The Teddy for Best Short Film was for Three Centimetres, by Lara Zeidan, “The Lebanese film director makes a sensitive and intimate portrait of four young friends on a Ferris wheel in Beirut. We share her emotional walk of sexual understanding, which goes from being the jovial discussion of virginity and a nervous outlet of homosexuality. As we listen, we realize that these young women are beginning to explore many layers of their identities and that of others. We are aware of a crucial episode in his life, in which a queer individual must claim and defend his right to exist. Lara Zeidan captures this delicate moment in adolescence with subtle and tender performances at the same time.

Three Centimetres, de Lara Zeidan
Three Centimetres, by Lara Zeidan

The Teddy Jury Award went to the Greek director Evangelia Kranioti for Obscuro Barroco, for being a “film that transports us to a city that is vibrant and surreal, a carnival of dreams and nightmares, seen through the eyes of its Queer icon. The director’s impressive singular vision attracts the audience with a remarkable cinematography and a great sound design, what makes the film an exceptionally poetic and intimate story, and an outstanding artistic achievement.”
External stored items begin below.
(** [mpConvFromOctets] reads the number, modulo what [ndigits] digits hold. *)
Lemma mpConvFromOctets_ok nd c : Forall is_byte c ->
  is_num (mpConvFromOctets nd c).1 nd (octets_val c mod Bpow nd) /\
  (mpConvFromOctets nd c).2 = Nat.min nd ((length c + 3) / 4).
Proof.
  intros H. unfold mpConvFromOctets, octets_val. rewrite <- (length_rev c).
  apply octets_loop_ok. by apply Forall_rev.
Qed.

(** ** mpConvToOctets *)

Lemma digit_octets_ok t : is_digit t -> Forall is_byte (digit_octets t) /\ le_word (digit_octets t) = t.
Proof.
  intros H. unfold digit_octets. cbn [map]. rewrite !Z.shiftr_div_pow2 by lia. split.
  - repeat constructor; apply u8_range.
  - cbn [le_word]. unfold u8. red in H. rewrite Z.pow_0_r, Z.div_1_r. Z.div_mod_to_equations; lia.
Qed.

Lemma flat_octets_ok a : digits a ->
  Forall is_byte (flat_map digit_octets a) /\ le_word (flat_map digit_octets a) = val a /\
  length (flat_map digit_octets a) = (4 * length a)%nat.
Proof.
  induction 1 as [|d a Hd Ha (IB & IV & IL)]; cbn [flat_map]; [done|].
  destruct (digit_octets_ok d Hd) as [B E].
  split; [by apply Forall_app|]. rewrite le_word_app, length_app, E, IV, IL. cbn [val length digit_octets map]. split; [|lia].
  done.
Qed.

Lemma mpConvToOctets_ok a nb : digits a ->
  length (mpConvToOctets a nb).1 = nb /\ Forall is_byte (mpConvToOctets a nb).1 /\
  octets_val (mpConvToOctets a nb).1 = val a mod 256 ^ Z.of_nat nb.
Proof.
  intros Ha. destruct (flat_octets_ok a Ha) as (B & V & L). unfold mpConvToOctets, octets_val. cbn [fst].
  assert (Forall is_byte (flat_map digit_octets a ++ replicate nb 0)) as BA by (apply Forall_app; split; [done|apply is_byte_zeros]).
  rewrite rev_involutive, length_rev, length_take, length_app, length_replicate.
  split; [lia|]. split; [apply Forall_rev; by apply Forall_take|].
  rewrite le_word_take by done. rewrite le_word_app, le_word_zeros, V. f_equal. lia.
Qed.

(** The number of significant octets. *)
Lemma noctets_ok a nb : digits a -> val a < 256 ^ Z.of_nat (mpConvToOctets a nb).2.
Proof.
  intros Ha. unfold mpConvToOctets. cbn [snd]. pose proof (mpBitLength_ok a Ha) as E. pose proof (val_nonneg a Ha).
  set (k := mpBitLength a) in *. clearbody k. set (q := ((k + 7) / 8)%nat).
  assert (k <= 8 * q)%nat as L.
  { pose proof (Nat.div_mod_eq (k + 7) 8). pose proof (Nat.mod_upper_bound (k + 7) 8). fold q in H0. lia. }
  clearbody q. change 256 with (2 ^ 8). rewrite <- Z.pow_mul_r by lia.
  destruct (Z.eqb_spec (val a) 0) as [->|N0]; [apply Z.pow_pos_nonneg; lia|].
  pose proof (Z.log2_spec (val a) ltac:(lia)) as [_ U].
  apply Z.lt_le_trans with (1 := U). apply Z.pow_le_mono_r; lia.
Qed.

(** ** Hexadecimal text *)

Lemma nibble_in_ok rd : forall t, 0 <= t < 256 -> Forall is_byte rd ->
  Forall is_byte (nibble_in t rd) /\ length (nibble_in t rd) = length rd /\
  le_word (nibble_in t rd) = (le_word rd * 16 + t) mod 256 ^ Z.of_nat (length rd).
Proof.
  induction rd as [|d rd IH]; intros t Ht H; cbn [nibble_in length].
  - rewrite Z.pow_0_r, Z.mod_1_r. done.
  - inversion H; subst. unfold is_byte in *. rewrite Z.shiftl_mul_pow2 by lia. set (s := t + d * 2 ^ 4).
    change 255 with (Z.ones 8). rewrite Z.land_ones, Z.shiftr_div_pow2 by lia. change (2 ^ 8) with 256.
    destruct (IH (s / 256)) as (B & L & V); [unfold s; Z.div_mod_to_equations; lia|done|].
    split; [constructor; [apply Z.mod_pos_bound; lia|done]|]. split; [by rewrite L|].
    cbn [le_word]. rewrite V, Nat2Z.inj_succ, Z.pow_succ_r by lia.
    assert (0 < 256 ^ Z.of_nat (length rd)) by (apply Z.pow_pos_nonneg; lia).
    replace ((d + 256 * le_word rd) * 16 + t) with (s + 256 * (le_word rd * 16)) by (unfold s; ring).
    rewrite Z.rem_mul_r by lia.
    rewrite (Z.mul_comm 256 (le_word rd * 16)), Z.mod_add, Z.div_add by lia.
    f_equal. f_equal. f_equal. lia.
Qed.

(** The number a hexadecimal text stands for. *)
Fixpoint hex_val (acc : Z) (s : list Z) : Z :=
  match s with
  | [] => acc
  | c :: s => hex_val (match hex_value c with Some t => acc * 16 + t | None => acc end) s
  end.

Lemma hex_value_range c t : hex_value c = Some t -> 0 <= t < 16.
Proof.
  unfold hex_value. intros E. repeat case_hyp E; simplify_eq; to_prop; lia.
Qed.

Lemma hex_val_range s : forall acc, 0 <= acc -> 0 <= hex_val acc s < (acc + 1) * 16 ^ Z.of_nat (length s).
Proof.
  induction s as [|c s IH]; intros acc Ha; cbn [hex_val length]; [lia|].
  rewrite Nat2Z.inj_succ, Z.pow_succ_r by lia. assert (0 < 16 ^ Z.of_nat (length s)) by (apply Z.pow_pos_nonneg; lia).
  destruct (hex_value c) as [t|] eqn:E.
  - apply hex_value_range in E. specialize (IH (acc * 16 + t) ltac:(lia)). nia.
  - specialize (IH acc Ha). nia.
Qed.

Lemma hex_loop_ok s : forall rd, Forall is_byte rd -> hex_val (le_word rd) s < 256 ^ Z.of_nat (length rd) ->
  Forall is_byte (hex_loop s rd) /\ length (hex_loop s rd) = length rd /\ le_word (hex_loop s rd) = hex_val (le_word rd) s.
Proof.
  induction s as [|c s IH]; intros rd H R; cbn [hex_loop hex_val] in *; [done|].
  destruct (hex_value c) as [t|] eqn:E; [|by apply IH].
  pose proof (hex_value_range c t E) as Rt. destruct (nibble_in_ok rd t ltac:(lia) H) as (B & L & V).
  pose proof (le_word_range rd H) as RW.
  assert (forall s acc, 0 <= acc -> acc <= hex_val acc s) as Mono.
  { clear. induction s as [|c s IH]; intros acc Ha; cbn [hex_val]; [lia|].
    destruct (hex_value c) as [t|] eqn:E; [|by apply IH]. apply hex_value_range in E. specialize (IH (acc * 16 + t)). lia. }
  pose proof (Mono s (le_word rd * 16 + t) ltac:(lia)) as MM.
  rewrite Z.mod_small in V by lia. destruct (IH (nibble_in t rd) B) as (B2 & L2 & V2); [by rewrite V, L|].
  split; [done|]. split; [congruence|]. by rewrite V2, V.
Qed.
Obscuro Barroco, de Evangelia Kranioti 
Obscuro Barroco, by Evangelia Kranioti

The L’Oreal and the Mannschaft Readers’ Award were also awarded. The L’Oreal Award was given to Retablo, by Álvaro Delgado-Aparicio for being “an incredibly mature, moving and considered debut. This film moved each and every one of us, through its considered, expert and artistic cinematography, in its exquisite use of color, its cinematography, its composed direction and, in particular, the powerful and nuanced interpretations of this father -son relationship. This film perfectly relates the moment of realizing that his father is an imperfect human, the trauma that this brings and, ultimately, the acceptance of them as imperfect beings.” The Mannschaft Readers’ Award was handed to Las Herederas  by Marcelo Martinessi because the movie has a “visually stunning cinematography and an exceptional cast, and he guides his audience through the life of a woman who finds an avenue to love and for herself, despite all the problems and crises. He weaves her story gently and gives the characters the space they need to grow.”

 

Once again, Teddy awards films that speak to us, without concessions, about human richness through courageous and fresh cinematography.